** SOURCE DATA follows **

(* ===== verification/PanelTheorems.v ===== *)
(** * What a validated panel guarantees

    The acceptance condition of the model and graph validators together, the
    errors they can end with, and what a validated panel promises to the
    runtime that resolves its pipes. *)
From Stdlib Require Import ZArith Ascii String.
From S2P Require Import Prelude Values Authority Models Graph PanelValidator SystemPanels Artifacts.
From S2P Require Import RuntimeService.
Open Scope string_scope.
Open Scope list_scope.

Definition unique_ids (pp : PatchPanel) : Prop :=
  NoDup (bucket_ids pp) /\ NoDup (node_ids pp) /\ NoDup (contract_ids pp).

Lemma unique_ids_ok pp : validate_unique_local_ids pp = Ok pp <-> unique_ids pp.
Proof.
  unfold validate_unique_local_ids, unique_ids, bucket_ids, node_ids, contract_ids.
  rewrite <- (ensure_unique_ok "bucket"), <- (ensure_unique_ok "node"),
    <- (ensure_unique_ok "acceptance contract").
  unfold mbind, res_bind.
  destruct (_ensure_unique "bucket" _) as [[]|]; [|naive_solver].
  destruct (_ensure_unique "node" _) as [[]|]; [|naive_solver].
  destruct (_ensure_unique "acceptance contract" _) as [[]|]; naive_solver.
Qed.

(** An [accept_exits] entry that Python cannot hash. *)
Definition unhashable_exit (pp : PatchPanel) : Prop :=
  exists n l v, panel_node pp NT_VALIDATOR n /\ _is_routing_validator n = true /\
    vget "accept_exits" (nd_config n) = VList l /\ v ∈ l /\ hashable v = false.

Lemma concat_res_raise {A} (f : A -> res (list string)) l x :
  concat_res f l = Raise x -> exists a, a ∈ l /\ f a = Raise x.
Proof.
  induction l as [|a l IH]; [done|]. cbn. destruct (f a) eqn:E; cbn.
  - destruct (concat_res f l); cbn; [done|]. intros [= ->].
    destruct IH as (b & ? & ?); [done|]. exists b. split; [by right | done].
  - intros [= ->]. exists a. split; [left | done].
Qed.

Lemma accept_exits_raise pp x :
  _validate_routing_validator_accept_exits pp = Raise x ->
  x = TypeError "unhashable type" /\ unhashable_exit pp.
Proof.
  intros (n & Hn & Hx)%concat_res_raise. unfold routing_node_errors in Hx.
  destruct (of_type NT_VALIDATOR n) eqn:Et; [|done].
  destruct (_is_routing_validator n) eqn:Er; [|done]. simpl in Hx.
  destruct (vget "accept_exits" (nd_config n)) eqn:Ev; try done.
  apply concat_res_raise in Hx as (v & Hv & Hx). unfold accept_exit_errors in Hx.
  destruct (hashable v) eqn:Eh; simpl in Hx; [by destruct (existsb _ _)|].
  injection Hx as <-. split; [done|]. exists n, l, v.
  split; [split; [done | by apply bool_decide_eq_true in Et] | done].
Qed.

Section resolution.
Context `{NetworkxLaws}.

Lemma find_node_for_pipe_declared pp pipe dir n :
  n ∈ pp_nodes pp -> pipe ∈ pipes_in_direction dir n ->
  exists m, m ∈ pp_nodes pp /\ pipe ∈ pipes_in_direction dir m /\
    _find_node_for_pipe pp pipe dir = Ok (nd_id m).
Proof.
  intros Hn Hp. unfold _find_node_for_pipe. destruct (py_next _ _) as [m|] eqn:E.
  - apply py_next_some in E as [Hm Hin%str_in_true]. by exists m.
  - rewrite py_next_none in E. specialize (E n Hn). by apply str_in_false in E.
Qed.

Lemma declared_pipe_node pp pipe node dir :
  dict_get pipe (declared_pipes pp) = Some (node, dir) ->
  exists n, n ∈ pp_nodes pp /\ nd_id n = node /\ pipe ∈ pipes_in_direction dir n.
Proof.
  intros (n & Hn & Hid & Hd)%declared_pipes_sound. exists n. split; [done|]. split; [done|].
  destruct Hd as [[-> ?]|[-> ?]]; done.
Qed.

Lemma resolve_validated pp pipe node dir :
  is_ok (validate pp) -> dict_get pipe (declared_pipes pp) = Some (node, dir) ->
  exists bucket n, resolve_pipe_bucket pp pipe dir = Ok (bucket, nd_id n) /\
    bucket ∈ bucket_ids pp /\ n ∈ pp_nodes pp /\ pipe ∈ pipes_in_direction dir n.
Proof.
  intros [r Hr] Hd. pose proof (validate_ok_split pp r Hr) as (_ & _ & _ & _ & H5 & _).
  apply pipe_bindings_ok in H5 as [Hok Hbound].
  destruct (dict_key_get pipe (pp_pipe_bindings pp)) as [b Hb].
  { apply Hbound. by eapply dict_get_key. }
  destruct (Hok pipe b (dict_get_elem _ _ _ Hb)) as (node' & dir' & Hd' & Hnode & Hdir & Hbk).
  assert (node' = node /\ dir' = dir) as [-> ->] by (split; congruence).
  unfold resolve_pipe_bucket. rewrite Hb.
  assert (truthy (pb_direction b) && negb (bool_decide (pb_direction b = Some dir)) = false) as ->.
  { destruct (truthy (pb_direction b)) eqn:Et; [|done].
    by rewrite (bool_decide_eq_true_2 _ (Hdir eq_refl)). }
  destruct (declared_pipe_node pp pipe node dir Hd) as (n & Hn & Hid & Hp).
  destruct (truthy (pb_node b)) eqn:Et.
  - exists (pb_bucket b), n. rewrite (Hnode eq_refl) in Et |- *. unfold str_or. rewrite Et, <- Hid. done.
  - destruct (find_node_for_pipe_declared pp pipe dir n Hn Hp) as (m & Hm & Hpm & ->).
    exists (pb_bucket b), m. done.
Qed.
End resolution.

(** ** The properties *)
Section properties.
Context `{NetworkxLaws}.

Lemma validate_raises pp x :
  validate pp = Raise x ->
  (exists errors, x = PatchPanelValidationError errors /\ errors <> []) \/
  (x = TypeError "unhashable type" /\ unhashable_exit pp).
Proof.
  unfold validate, mbind, res_bind.
  destruct (_validate_routing_validator_accept_exits pp) eqn:E.
  - match goal with |- match ?l with _ => _ end = _ -> _ => destruct l eqn:El; [done|] end.
    intros [= <-]. left. by eexists.
  - intros [= <-]. right. by apply accept_exits_raise.
Qed.

(** C10. The validators accept exactly the well-formed panels: the model
    validator and [PatchPanelValidator.validate] both pass if and only if
    local ids are unique, every reference resolves, routing validators
    declare the exits they accept, pipes and bindings match, and, in the
    directed graph of the edges, sources have no predecessor, sinks have no
    successor, every node is reachable from a source and no other node is a
    dead end. A panel the graph validator rejects is rejected with
    [PatchPanelValidationError] and at least one message; the one other
    exception is the [TypeError] of an [accept_exits] entry that cannot be
    hashed. *)
Theorem validators_accept_iff pp :
  (validate_unique_local_ids pp = Ok pp /\ is_ok (validate pp) <-> unique_ids pp /\ panel_ok pp) /\
  (forall x, validate pp = Raise x ->
     (exists errors, x = PatchPanelValidationError errors /\ errors <> []) \/
     (x = TypeError "unhashable type" /\ unhashable_exit pp)).
Proof.
  split; [|apply validate_raises]. rewrite unique_ids_ok.
  split; intros [Hu Hok]; (split; [done|]); (apply validate_iff_ok; [apply Hu | done]).
Qed.

(** C11. In a validated panel every declared pipe resolves, in the direction
    of its (last) declaration, to a declared bucket and to a node that
    declares the pipe: the runtime never meets an unbound pipe, an unknown
    bucket or a wrong direction there. *)
Theorem validated_pipes_resolve pp pipe node dir :
  is_ok (validate pp) -> dict_get pipe (declared_pipes pp) = Some (node, dir) ->
  exists bucket n, resolve_pipe_bucket pp pipe dir = Ok (bucket, nd_id n) /\
    bucket ∈ bucket_ids pp /\ n ∈ pp_nodes pp /\ pipe ∈ pipes_in_direction dir n.
Proof. apply resolve_validated. Qed.
End properties.

(** ** Evaluated instances *)
#[local] Existing Instance ListGraph.networkx.
#[local] Existing Instance ListGraph.networkx_laws.

(** A panel with a node nothing reaches and that leads nowhere. *)
Definition island_panel : PatchPanel :=
  mkPatchPanel "island" "1" None (pp_buckets work_panel)
    (pp_nodes work_panel ++ [mkNode "island" NT_WORKER None None [] [] None []])
    (pp_edges work_panel) (pp_pipe_bindings work_panel) (pp_acceptance_contracts work_panel) [].

Lemma validators_accept_iff_witness :
  (unique_ids system_pp_approval /\ panel_ok system_pp_approval) /\
  exists errors, validate island_panel = Raise (PatchPanelValidationError errors) /\ errors <> [].
Proof.
  split; [|destruct (validate island_panel) as [|x] eqn:E; [vm_compute in E; discriminate|];
    destruct (proj2 (validators_accept_iff island_panel) x E) as [(errors & -> & Hne)|[-> _]];
    [by exists errors | vm_compute in E; discriminate]].
  apply (validators_accept_iff system_pp_approval).
  split; [vm_compute; reflexivity | eexists; vm_compute; reflexivity].
Defined.

Lemma validated_pipes_resolve_witness :
  exists bucket n, resolve_pipe_bucket work_panel "made" "output" = Ok (bucket, nd_id n) /\
    bucket ∈ bucket_ids work_panel /\ n ∈ pp_nodes work_panel /\ "made" ∈ pipes_in_direction "output" n.
Proof.
  apply (validated_pipes_resolve work_panel "made" "maker" "output");
    [eexists; vm_compute; reflexivity | vm_compute; reflexivity].
Defined.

** End of SOURCE DATA **

**WORK INSTRUCTION:**
If a line in the records above contains the string "truthy", copy that line out.

**OUTPUT BELOW:**
  assert (truthy (pb_direction b) && negb (bool_decide (pb_direction b = Some dir)) = false) as ->.
  { destruct (truthy (pb_direction b)) eqn:Et; [|done].
  destruct (truthy (pb_node b)) eqn:Et.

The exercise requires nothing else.